Chiatura was founded in 1879, after deposits of iron and manganese ores had been discovered in the valley of river Qvirila. As manganese is an essential to steel and iron production, Chiatura soon became the major supplier of world’ economy. In 1905, Chiatura accounted for up to 60% of manganese production of the world. Chiatura was linked to nearby town Zestaponi by railway, where manganese ore from Chiatura was transported to its large ferro-alloy plant.
Chiatura industrial potential rose during Soviet period as well. Due to the mountainous terrain of Qvirila gorge near Chiatura area, authorities decided to build a cable car system in 1954, so that workers could get to the mines and back to town in a more efficient and easy way. Cable car system built in the 1950s under Stalin is still operating up to this day and makes town even more unique.

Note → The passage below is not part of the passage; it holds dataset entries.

(** A task is the code of an [async] function (or of a middleware chain):
    a tree of its suspension points and of its accesses to the process-wide
    state.  Reading the clock and drawing an identifier are synchronous but
    answered by the environment, and so is [Connected]: whether the client
    of the request still holds its connection open. *)
Inductive Task (A : Type) : Type :=
| Ret (a : A)
| Await (call : Call) (k : Settled -> Task A)
| Sleep (ms : Z) (k : Task A)
| DateNow (k : Z -> Task A)
| GenerateId (k : string -> Task A)
| SandboxesEntries (k : list (string * Z) -> Task A)
| SandboxesSet (sandboxId : string) (createdAt : Z) (k : Task A)
| SandboxesDelete (sandboxId : string) (k : Task A)
| LocksGet (clientIp : string) (k : option bool -> Task A)
| LocksSet (clientIp : string) (value : bool) (k : Task A)
| LocksDelete (clientIp : string) (k : Task A)
| Connected (k : bool -> Task A).

Arguments Ret {A} a.
Arguments Await {A} call k.
Arguments Sleep {A} ms k.
Arguments DateNow {A} k.
Arguments GenerateId {A} k.
Arguments SandboxesEntries {A} k.
Arguments SandboxesSet {A} sandboxId createdAt k.
Arguments SandboxesDelete {A} sandboxId k.
Arguments LocksGet {A} clientIp k.
Arguments LocksSet {A} clientIp value k.
Arguments LocksDelete {A} clientIp k.
Arguments Connected {A} k.

Fixpoint bind {A B : Type} (t : Task A) (f : A -> Task B) : Task B :=
  match t with
  | Ret a => f a
  | Await call k => Await call (fun r => bind (k r) f)
  | Sleep ms k => Sleep ms (bind k f)
  | DateNow k => DateNow (fun now => bind (k now) f)
  | GenerateId k => GenerateId (fun id => bind (k id) f)
  | SandboxesEntries k => SandboxesEntries (fun es => bind (k es) f)
  | SandboxesSet id at_ k => SandboxesSet id at_ (bind k f)
  | SandboxesDelete id k => SandboxesDelete id (bind k f)
  | LocksGet ip k => LocksGet ip (fun v => bind (k v) f)
  | LocksSet ip v k => LocksSet ip v (bind k f)
  | LocksDelete ip k => LocksDelete ip (bind k f)
  | Connected k => Connected (fun open => bind (k open) f)
  end.

Notation "x <- t ;; k" := (bind t (fun x => k))
  (at level 100, t at next level, right associativity).

(** An [async] function: a task that completes normally or throws. *)
Definition Async (A : Type) : Type := Task (Js.Completion A).

Definition resolve {A : Type} (a : A) : Async A := Ret (Js.Normal a).

Definition throw {A : Type} (message : string) : Async A :=
  Ret (Js.Throw message).

(** Sequencing inside a [try] block: a throw skips what follows. *)
Definition and_then {A B : Type} (t : Async A) (f : A -> Async B) : Async B :=
  c <- t ;;
  match c with
  | Js.Normal a => f a
  | Js.Throw message => throw message
  end.

Notation "x <-- t ;; k" := (and_then t (fun x => k))
  (at level 100, t at next level, right associativity).

(** [try { body } catch (error) { handler(error.message) }] *)
Definition try_catch {A : Type} (body : Async A) (handler : string -> Async A)
  : Async A :=
  c <- body ;;
  match c with
  | Js.Normal a => resolve a
  | Js.Throw message => handler message
  end.

(** [await execa(...)], [await fs.writeFile(...)], [await fs.unlink(...)] *)
Definition await (call : Call) : Async string :=
  Await call (fun r =>
    match r with
    | Fulfilled stdout => resolve stdout
    | Rejected message => throw message
    end).

(** [await new Promise((resolve) => setTimeout(resolve, ms))] *)
Definition sleep (ms : Z) : Async unit := Sleep ms (resolve tt).

(** [for (const x of xs) { await body(x) }] *)
Fixpoint for_of {X : Type} (xs : list X) (body : X -> Task unit) : Task unit :=
  match xs with
  | [] => Ret tt
  | x :: rest => _ <- body x ;; for_of rest body
  end.

(** The task of a request whose client has closed the connection: what is
    left of it runs on, and finds the connection closed. *)
Fixpoint disconnect {A : Type} (t : Task A) : Task A :=
  match t with
  | Ret a => Ret a
  | Await call k => Await call (fun r => disconnect (k r))
  | Sleep ms k => Sleep ms (disconnect k)
  | DateNow k => DateNow (fun now => disconnect (k now))
  | GenerateId k => GenerateId (fun id => disconnect (k id))
  | SandboxesEntries k => SandboxesEntries (fun es => disconnect (k es))
  | SandboxesSet id at_ k => SandboxesSet id at_ (disconnect k)
  | SandboxesDelete id k => SandboxesDelete id (disconnect k)
  | LocksGet ip k => LocksGet ip (fun v => disconnect (k v))
  | LocksSet ip v k => LocksSet ip v (disconnect k)
  | LocksDelete ip k => LocksDelete ip (disconnect k)
  | Connected k => disconnect (k false)
  end.

(* ================================================================== *)
(** * Requests and responses *)

(** A request as the server reads it: [req.ip], [req.cookies.sandboxId]
    and [req.body].  The body is what [express.json()] parsed, and
    [undefined] when it parsed nothing and supplied no object of its own. *)
Record Request : Type := {
  ip : string;
  cookies_sandboxId : option string;
  body : Js.Data
}.

(** The body of a request that posts [{ command }], and [{}] when it posts
    no command. *)
Definition posted (command : option string) : Js.Data :=
  Js.Object
    match command with
    | Some text => [("command", Js.Text text)]
    | None => []
    end.

Inductive CookieOp : Type :=
| SetCookie (name value : string) (maxAge : Z)
| ClearCookie (name : string).

(** The response object [res] of one request: status code, [Set-Cookie]
    headers in the order they were added, the listeners registered for its
    [finish] event, and the JSON document once it was sent. *)
Record Res : Type := {
  statusCode : Z;
  setCookies : list CookieOp;
  finishListeners : list (Task unit);
  sent : option Js.Json
}.

Definition new_res : Res :=
  {| statusCode := 200; setCookies := []; finishListeners := []; sent := None |}.

Definition status (res : Res) (code : Z) : Res :=
  {| statusCode := code; setCookies := setCookies res;
     finishListeners := finishListeners res; sent := sent res |}.

Definition json (res : Res) (doc : Js.Json) : Res :=
  {| statusCode := statusCode res; setCookies := setCookies res;
     finishListeners := finishListeners res; sent := Some doc |}.

Definition cookie (res : Res) (name value : string) (maxAge : Z) : Res :=
  {| statusCode := statusCode res;
     setCookies := setCookies res ++ [SetCookie name value maxAge];
     finishListeners := finishListeners res; sent := sent res |}.

Definition clearCookie (res : Res) (name : string) : Res :=
  {| statusCode := statusCode res;
     setCookies := setCookies res ++ [ClearCookie name];
     finishListeners := finishListeners res; sent := sent res |}.

Definition on_finish (res : Res) (listener : Task unit) : Res :=
  {| statusCode := statusCode res; setCookies := setCookies res;
     finishListeners := finishListeners res ++ [listener]; sent := sent res |}.

(** What a middleware does with a request: hand it on ([next()]) or answer
    it itself. *)
Inductive Verdict : Type :=
| Next (res : Res)
| Answered (res : Res).

(** The response is ended.  Handed to a connection that is open it emits
    [finish] and its listeners run, in the model in the turn in which the
    handler answers.  A response that is ended after the client closed the
    connection is dropped and never emits [finish]. *)
Definition emit_finish (res : Res) : Task Res :=
  Connected (fun open =>
    if open then
      _ <- for_of (finishListeners res) (fun listener => listener) ;;
      Ret res
    else Ret res).

(** [router.METHOD(path, middleware, handler)] *)
Definition route (middleware : Request -> Res -> Task Verdict)
  (handler : Request -> Res -> Task Res) (req : Request) : Task Res :=
  v <- middleware req new_res ;;
  res <- match v with
         | Next res => handler req res
         | Answered res => Ret res
         end ;;
  emit_finish res.

(** [`${n}`] for an integer. *)
Definition decimal (n : Z) : string :=
  DecimalString.NilZero.string_of_int (Z.to_int n).

(* ================================================================== *)
(** * The server of [src/unnamed/part_000] (k3d) *)

Module K3dServer.

Definition SANDBOX_LIFETIME_MS : Z := 60 * 60 * 1000.

Definition createCluster (sandboxId : string) : Async bool :=
  try_catch
    (_ <-- await (Execa "k3d"
                    ["cluster"; "create"; sandboxId; "--api-port"; "6443";
                     "--k3s-arg"; "--disable=traefik@server:0"; "--wait"]) ;;
     _ <-- sleep 10000 ;;
     _ <-- await (Execa "kubectl"
                    ["--context"; "k3d-" ++ sandboxId; "wait";
                     "--for=condition=Ready"; "nodes"; "--all";
                     "--timeout=30s"]) ;;
     DateNow (fun now =>
     SandboxesSet sandboxId now
     (resolve true)))
    (fun message => throw ("Failed to create cluster: " ++ message)).

Definition deleteCluster (sandboxId : string) : Async unit :=
  try_catch
    (_ <-- await (Execa "k3d" ["cluster"; "delete"; sandboxId]) ;;
     SandboxesDelete sandboxId
     (resolve tt))
    (fun message => throw ("Failed to delete cluster: " ++ message)).

(** The loop visits the entries the registry holds when it starts.  Its
    body removes no entry but the one it visits, so a run that is not
    interleaved with other tasks visits what the live iterator of the [Map]
    visits. *)
Definition cleanupExpiredSandboxes : Task unit :=
  DateNow (fun now =>
  SandboxesEntries (fun entries =>
  for_of entries (fun '(sandboxId, createdAt) =>
    if now - createdAt >? SANDBOX_LIFETIME_MS then
      _ <- try_catch
             (_ <-- deleteCluster sandboxId ;;
              SandboxesDelete sandboxId
              (resolve tt))
             (fun _ => resolve tt) ;;
      Ret tt
    else Ret tt))).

After the dissolution of Soviet Union and the collapse of the entire economic and industrial system, Chiatura lost much of its mining importance, as well as more than half of its population. Chiatura became some sort of a ghost town, with its infrastructure and industrial facilities in decay. Blend of the amazing nature of Qvirila river gorge, rusty Soviet industrial infrastructure and, of course, Stalin’s cable cars, make Chiatura an extraordinary experience for the visitors, especially for the lovers of “gloomy”, “dark” tourism enthusiasts.
Besides its Soviet heritage and industrial past, Chiatura has interesting architectural and historical monuments in the surrounding area.
Katskhi Pillar – Katskhi Pillar is a natural limestone monolith, located near village Katskhi, in about 11 km from town Chiatura. Monolith is approximately 40 meters high, overlooking surrounding forests and the valley of small river Katskhura. What makes this natural monument even more extraordinary is the medieval monastic complex of Katskhi (VI-XIII c.c.), and a church built on top of the pillar.
Complex is comprised of a church, a second minor church, crypt, hermit cells, a wine cellar, and ruins of the defensive walls. The Church of Maximus the Confessor stands on top of the column. Burial crypt is cut in stone, just below the church. There is another small church of St. Simeon Stylites near the pillar. Hermit cells are located to the north side of the column. Wine cellar is situated on the western side of the complex, with its several Qvevri vessels put in the ground. Monastery is active since 1997.
Mgvimevi Monastery (XIII c.) – Mgvimevi Monastery is located in the valley of river Qvirila, near village Mgvimevi. Monastery is partially cut in rock. Complex integrates a basilica, small hall church, bell tower, defensive wall and other monastery buildings.
Main church, a three-nave basilica of the Nativity of the Mother God, was built in the 13th century. Complex has another smaller church hewn in rock, dedicated to St. Catherine. Bell tower of Mgvimevi was built later, in 19th century.
Monastery used to keep several precious church items and artifacts, which are now preserved at the National Museum.
Nowadays monastery is active and functions as a nunnery.